• [DATA RECORDS]
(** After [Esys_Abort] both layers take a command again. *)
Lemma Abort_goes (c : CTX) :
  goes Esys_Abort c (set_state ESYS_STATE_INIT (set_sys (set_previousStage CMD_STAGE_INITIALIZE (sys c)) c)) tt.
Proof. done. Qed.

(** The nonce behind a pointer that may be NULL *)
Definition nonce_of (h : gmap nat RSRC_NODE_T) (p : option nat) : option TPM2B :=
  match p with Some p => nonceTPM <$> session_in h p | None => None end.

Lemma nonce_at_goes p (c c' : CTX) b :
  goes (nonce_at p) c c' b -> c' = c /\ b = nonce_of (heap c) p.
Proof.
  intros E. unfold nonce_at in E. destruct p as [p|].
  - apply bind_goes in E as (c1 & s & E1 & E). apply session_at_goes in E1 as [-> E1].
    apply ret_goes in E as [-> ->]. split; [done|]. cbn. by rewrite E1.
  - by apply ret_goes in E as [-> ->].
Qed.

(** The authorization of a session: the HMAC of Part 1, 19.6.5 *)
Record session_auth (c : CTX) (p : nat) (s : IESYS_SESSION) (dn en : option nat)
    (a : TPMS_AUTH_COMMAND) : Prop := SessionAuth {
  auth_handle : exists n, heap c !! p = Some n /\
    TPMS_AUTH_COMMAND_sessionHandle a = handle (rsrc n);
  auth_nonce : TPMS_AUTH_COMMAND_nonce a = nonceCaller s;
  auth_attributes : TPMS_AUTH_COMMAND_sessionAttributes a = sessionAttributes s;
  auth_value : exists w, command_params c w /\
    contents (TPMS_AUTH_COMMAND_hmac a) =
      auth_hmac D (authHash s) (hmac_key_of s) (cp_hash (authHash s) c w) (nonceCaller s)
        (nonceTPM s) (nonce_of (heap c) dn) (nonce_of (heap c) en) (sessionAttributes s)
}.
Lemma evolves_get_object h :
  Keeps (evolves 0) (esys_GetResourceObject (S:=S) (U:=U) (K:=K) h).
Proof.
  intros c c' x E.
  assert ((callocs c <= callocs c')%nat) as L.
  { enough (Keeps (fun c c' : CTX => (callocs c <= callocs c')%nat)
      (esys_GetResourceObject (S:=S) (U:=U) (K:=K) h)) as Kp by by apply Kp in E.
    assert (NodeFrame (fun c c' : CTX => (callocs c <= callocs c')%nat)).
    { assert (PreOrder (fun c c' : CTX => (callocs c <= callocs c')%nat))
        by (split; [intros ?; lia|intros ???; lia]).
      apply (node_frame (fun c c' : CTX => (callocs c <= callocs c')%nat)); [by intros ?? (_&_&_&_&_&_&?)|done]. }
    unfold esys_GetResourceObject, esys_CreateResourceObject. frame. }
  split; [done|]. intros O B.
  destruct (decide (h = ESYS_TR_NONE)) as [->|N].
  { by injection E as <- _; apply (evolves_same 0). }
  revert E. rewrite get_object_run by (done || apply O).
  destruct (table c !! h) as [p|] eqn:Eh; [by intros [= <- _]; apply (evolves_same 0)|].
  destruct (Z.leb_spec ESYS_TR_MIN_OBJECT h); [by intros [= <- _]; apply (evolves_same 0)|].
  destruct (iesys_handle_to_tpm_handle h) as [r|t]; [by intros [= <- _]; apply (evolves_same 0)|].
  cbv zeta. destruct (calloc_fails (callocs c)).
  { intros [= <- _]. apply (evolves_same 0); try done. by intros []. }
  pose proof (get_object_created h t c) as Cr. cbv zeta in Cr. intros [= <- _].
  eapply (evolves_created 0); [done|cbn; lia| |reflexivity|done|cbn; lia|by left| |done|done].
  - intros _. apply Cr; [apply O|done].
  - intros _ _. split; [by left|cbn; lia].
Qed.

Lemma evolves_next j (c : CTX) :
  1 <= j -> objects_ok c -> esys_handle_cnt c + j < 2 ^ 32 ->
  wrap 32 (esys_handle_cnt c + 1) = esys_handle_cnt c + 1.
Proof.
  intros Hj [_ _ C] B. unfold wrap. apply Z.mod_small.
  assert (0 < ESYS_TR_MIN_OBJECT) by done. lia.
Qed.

• [TO DO] What this exercise asks for is an exact copy of all the records.

• [TASK RESULT]
(** After [Esys_Abort] both layers take a command again. *)
Lemma Abort_goes (c : CTX) :
  goes Esys_Abort c (set_state ESYS_STATE_INIT (set_sys (set_previousStage CMD_STAGE_INITIALIZE (sys c)) c)) tt.
Proof. done. Qed.

(** The nonce behind a pointer that may be NULL *)
Definition nonce_of (h : gmap nat RSRC_NODE_T) (p : option nat) : option TPM2B :=
  match p with Some p => nonceTPM <$> session_in h p | None => None end.

Lemma nonce_at_goes p (c c' : CTX) b :
  goes (nonce_at p) c c' b -> c' = c /\ b = nonce_of (heap c) p.
Proof.
  intros E. unfold nonce_at in E. destruct p as [p|].
  - apply bind_goes in E as (c1 & s & E1 & E). apply session_at_goes in E1 as [-> E1].
    apply ret_goes in E as [-> ->]. split; [done|]. cbn. by rewrite E1.
  - by apply ret_goes in E as [-> ->].
Qed.

(** The authorization of a session: the HMAC of Part 1, 19.6.5 *)
Record session_auth (c : CTX) (p : nat) (s : IESYS_SESSION) (dn en : option nat)
    (a : TPMS_AUTH_COMMAND) : Prop := SessionAuth {
  auth_handle : exists n, heap c !! p = Some n /\
    TPMS_AUTH_COMMAND_sessionHandle a = handle (rsrc n);
  auth_nonce : TPMS_AUTH_COMMAND_nonce a = nonceCaller s;
  auth_attributes : TPMS_AUTH_COMMAND_sessionAttributes a = sessionAttributes s;
  auth_value : exists w, command_params c w /\
    contents (TPMS_AUTH_COMMAND_hmac a) =
      auth_hmac D (authHash s) (hmac_key_of s) (cp_hash (authHash s) c w) (nonceCaller s)
        (nonceTPM s) (nonce_of (heap c) dn) (nonce_of (heap c) en) (sessionAttributes s)
}.
Lemma evolves_get_object h :
  Keeps (evolves 0) (esys_GetResourceObject (S:=S) (U:=U) (K:=K) h).
Proof.
  intros c c' x E.
  assert ((callocs c <= callocs c')%nat) as L.
  { enough (Keeps (fun c c' : CTX => (callocs c <= callocs c')%nat)
      (esys_GetResourceObject (S:=S) (U:=U) (K:=K) h)) as Kp by by apply Kp in E.
    assert (NodeFrame (fun c c' : CTX => (callocs c <= callocs c')%nat)).
    { assert (PreOrder (fun c c' : CTX => (callocs c <= callocs c')%nat))
        by (split; [intros ?; lia|intros ???; lia]).
      apply (node_frame (fun c c' : CTX => (callocs c <= callocs c')%nat)); [by intros ?? (_&_&_&_&_&_&?)|done]. }
    unfold esys_GetResourceObject, esys_CreateResourceObject. frame. }
  split; [done|]. intros O B.
  destruct (decide (h = ESYS_TR_NONE)) as [->|N].
  { by injection E as <- _; apply (evolves_same 0). }
  revert E. rewrite get_object_run by (done || apply O).
  destruct (table c !! h) as [p|] eqn:Eh; [by intros [= <- _]; apply (evolves_same 0)|].
  destruct (Z.leb_spec ESYS_TR_MIN_OBJECT h); [by intros [= <- _]; apply (evolves_same 0)|].
  destruct (iesys_handle_to_tpm_handle h) as [r|t]; [by intros [= <- _]; apply (evolves_same 0)|].
  cbv zeta. destruct (calloc_fails (callocs c)).
  { intros [= <- _]. apply (evolves_same 0); try done. by intros []. }
  pose proof (get_object_created h t c) as Cr. cbv zeta in Cr. intros [= <- _].
  eapply (evolves_created 0); [done|cbn; lia| |reflexivity|done|cbn; lia|by left| |done|done].
  - intros _. apply Cr; [apply O|done].
  - intros _ _. split; [by left|cbn; lia].
Qed.

Lemma evolves_next j (c : CTX) :
  1 <= j -> objects_ok c -> esys_handle_cnt c + j < 2 ^ 32 ->
  wrap 32 (esys_handle_cnt c + 1) = esys_handle_cnt c + 1.
Proof.
  intros Hj [_ _ C] B. unfold wrap. apply Z.mod_small.
  assert (0 < ESYS_TR_MIN_OBJECT) by done. lia.
Qed.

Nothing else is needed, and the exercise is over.